NEXCO東日本 上信越道 豊洲高架橋で床版取替工事を実施

公開日:2018.01.22

既設床版と新設床版の形状の違いにより
施工上の工夫が必要に

 新設床版パネルの厚さは、両端部の場所打ち床版とあわせる必要があるために既設床版と同じ230mmとした。耐久性向上のために、路肩側地覆立ち上がり部40㎜までを一体化し、バルチップ入りコンクリート(強度50 N/mm2)で製作している。間詰め部の鉄筋にはエポキシ樹脂塗装鉄筋(MKエポザク)を採用した。
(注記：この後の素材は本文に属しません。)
(** A token that can be stored survives. *)
Lemma token_persistent b c vs name symbol decimals totalSupply balances allowed rest d0 :
  drop (first_var_ c) vs = [StringVar name; StringVar symbol; UintVar decimals; UintVar totalSupply; MapVar balances; NestedVar allowed] ++ rest →
  contractName_ c = base_name b → base_name b = "ERC20"%string ∨ base_name b = "NativeWrapper"%string → base_saved b d0 →
  in_uint 8 (cell_get decimals) → in_uint 256 (cell_get totalSupply) →
  storable_balances (map_ balances) → storable_allowances (map_ allowed) →
  token_covers (base_address b) (map_ balances) (map_ allowed) d0 →
  persistent b [StringVal (cell_get name); StringVal (cell_get symbol); UintVal (cell_get decimals); UintVal (cell_get totalSupply);
    MapVal (map_ balances); NestedVal (map_ allowed)] c vs d0.
Proof.
  intros Hvs Hn Hname Hs Hd Ht Hb Ha Hc. unfold persistent, writes_own. cbn [destroy_contract token_classes]. unfold token_destroy. rewrite Hvs.
  cbn [app]. split; [intros d _ k; apply erc20_save_out|]. split; [done|].
  assert (Hcc : ∃ cc, find_class (base_name b) = Some cc ∧ ∀ d n, ∃ f, cc_load cc b d n = (vs ← erc20_load (base_address b) d; Ok (vs, f)) ∧
    contractName_ f = base_name b ∧ first_var_ f = n).
  { destruct Hname as [E|E]; eexists; (split; [rewrite E; reflexivity|]); intros d n; eexists; (split; [reflexivity|]); done. }
  destruct Hcc as (cc & Hcc & Hload). exists cc. split; [done|]. intros d Hag. split.
  - apply (base_saved_agree _ _ d) in Hs; [|intros k; by rewrite Hag]. destruct Hs as (H1 & H2 & H3). unfold base_saved. cbv zeta.
    rewrite !erc20_save_keeps by (done || by repeat constructor). done.
  - intros d' n Hag'. destruct (Hload d' n) as (f & -> & Hf1 & Hf2).
    rewrite <- (erc20_load_agree _ _ _ Hag').
    destruct (erc20_saved_loads (base_address b) name symbol decimals totalSupply balances allowed d) as (new & -> & _ & Hv); [done..| |].
    { by eapply token_covers_agree. }
    rewrite result_bind_Ok. by exists new, f.
Qed.

(** ** A chain of tokens *)

(** A token at [a] that can be stored: its class is one of the two, the database has what the constructor of its base
    wrote, its variables hold what their types allow, and what earlier runs saved of its balances and allowances is of
    entries it still has. *)
Definition token_at (d : rdb) (vs : list contract_var) (creator : list Z) (chain : Z) (a : list Z)
    (c : DynamicContract (V := contract_var)) : Prop :=
  (contractName_ c = "ERC20"%string ∨ contractName_ c = "NativeWrapper"%string) ∧ a ≠ ContractManager_address ∧
  (let b := mkBase (contractName_ c) a creator chain in base_typed b ∧ base_saved b d) ∧
  ∃ name symbol decimals totalSupply balances allowed rest,
    drop (first_var_ c) vs = [StringVar name; StringVar symbol; UintVar decimals; UintVar totalSupply; MapVar balances; NestedVar allowed] ++ rest ∧
    in_uint 8 (cell_get decimals) ∧ in_uint 256 (cell_get totalSupply) ∧
    storable_balances (map_ balances) ∧ storable_allowances (map_ allowed) ∧ token_covers a (map_ balances) (map_ allowed) d.

(** The values a restart keeps of a contract. *)
Definition token_values (s : ContractManager (V := contract_var)) (a : list Z) : list contract_value :=
  match contracts_ s !! a with None => [] | Some c => own_values 6 c (vars (call_ s)) end.

Lemma idle_token name symbol decimals totalSupply balances allowed rest :
  Forall idle ([StringVar name; StringVar symbol; UintVar decimals; UintVar totalSupply; MapVar balances; NestedVar allowed] ++ rest) →
  sv_get <$> [StringVar name; StringVar symbol; UintVar decimals; UintVar totalSupply; MapVar balances; NestedVar allowed] =
  [StringVal (cell_get name); StringVal (cell_get symbol); UintVal (cell_get decimals); UintVal (cell_get totalSupply);
   MapVal (map_ balances); NestedVal (map_ allowed)].
Proof.
  intros [Hi _]%Forall_app. apply Forall_cons in Hi as [_ Hi]. apply Forall_cons in Hi as [_ Hi]. apply Forall_cons in Hi as [_ Hi].
  apply Forall_cons in Hi as [_ Hi]. apply Forall_cons in Hi as [(_ & _ & _ & Hb) Hi]. apply Forall_cons in Hi as [(_ & _ & _ & Ha) _].
  cbn [fmap list_fmap]. rewrite Hb, Ha. done.
Qed.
パネルサイズは、橋軸方向1.6m×橋軸直角方向10.9m(重量約11.6t)で1日当たり最大10パネル(片側5パネル)ずつ合計125パネルの架設を行った。


新設床版架設

 既設床版は下部が顎付きであったが、新設床版では顎なしを採用したことで新たに下型枠が必要になった。箱桁直上部は後から型枠が組めないため、既設桁上に発砲スチロールの埋設型枠を敷き、新設床版を載せることとした。


上フランジ処理(埋設型枠)

 また、新設床版の設置高さは当初から調整ボルトを用いる計画であったが、既設桁の吊りピース削除痕などの影響により、架設済みの新設床版との高さが合わず、再調整を行わなければならない施工上の苦労があった。
 継ぎ手部はループ継ぎ手を採用し、間詰め部はPC床版と同じ強度50 N/mm2のバルチップ入りコンクリート(スランプ15cm)で、1箇所あたり幅400mm、合計126箇所の打設を行った。


ループ継ぎ手と間詰めコン打設

RC製プレキャスト壁高欄を採用
 橋梁下にも作業ヤードを設け施工の効率化を図る

壁高欄・床版防水など
 壁高欄は施工の省力化のためにスカート付きのRC製プレキャスト壁高欄(橋軸方向4m)を採用した。プレキャスト壁高欄の設置のみであれば約2週間の工期短縮が可能だったが、両端部は場所打ち壁高欄で施工したため、結果的には約1週間の工期短縮となった。これはプレキャスト壁高欄設置後に、既設壁高欄(直壁形式)との形状すりつけで鉄筋と型枠の組立に時間を要したためである。
 施工の効率化では、橋梁上に加え、下場にも作業ヤードを設け、プレキャスト壁高欄をはじめとした資機材の搬入や鉄筋の加工、コンクリート圧送を行った。


RC製プレキャスト壁高欄の据付

端部場所打ち高欄

高架下からの作業

 耐久性向上のために、場所打ちの鉄筋はすべてエポキシ樹脂塗装鉄筋を採用するとともに、現場打ちコンクリートもPC床版と同じバルチップ入りコンクリート(強度50 N/mm2)を使用したが、一般のコンクリートと比べるとワーカビリティーに劣ることから、円滑な打設作業を行うために、事前に試験打設を行って確認した。
 床版防水は高性能床版防水(グレードⅡ)を採用し、ニチレキのHQハイブレンAU工法を用いて、約2,500㎡を5日間で施工した。舗装は同じく約2,500㎡を昼夜1日間で施工し、基層はFB13を、表層は高機能舗装Ⅱ型を採用している。


(左)防水工(大柴功治撮影) (右)施工後全景

まとめ
 今回の工事は、NEXCO東日本関東支社長野管理事務所管内では小仁熊橋に次いで2事例目の高速道路リニューアルプロジェクトでの床版取替工事となった。「対面通行規制の期間をできるだけ短くすることが課題で、(小仁熊橋も両開き施工だったので)片押し施工など機械の配置を含めて効率的で短い期間で施工できる方法を検討していきたい」(NEXCO東日本)としている。
 元請は、JFEエンジニアリング。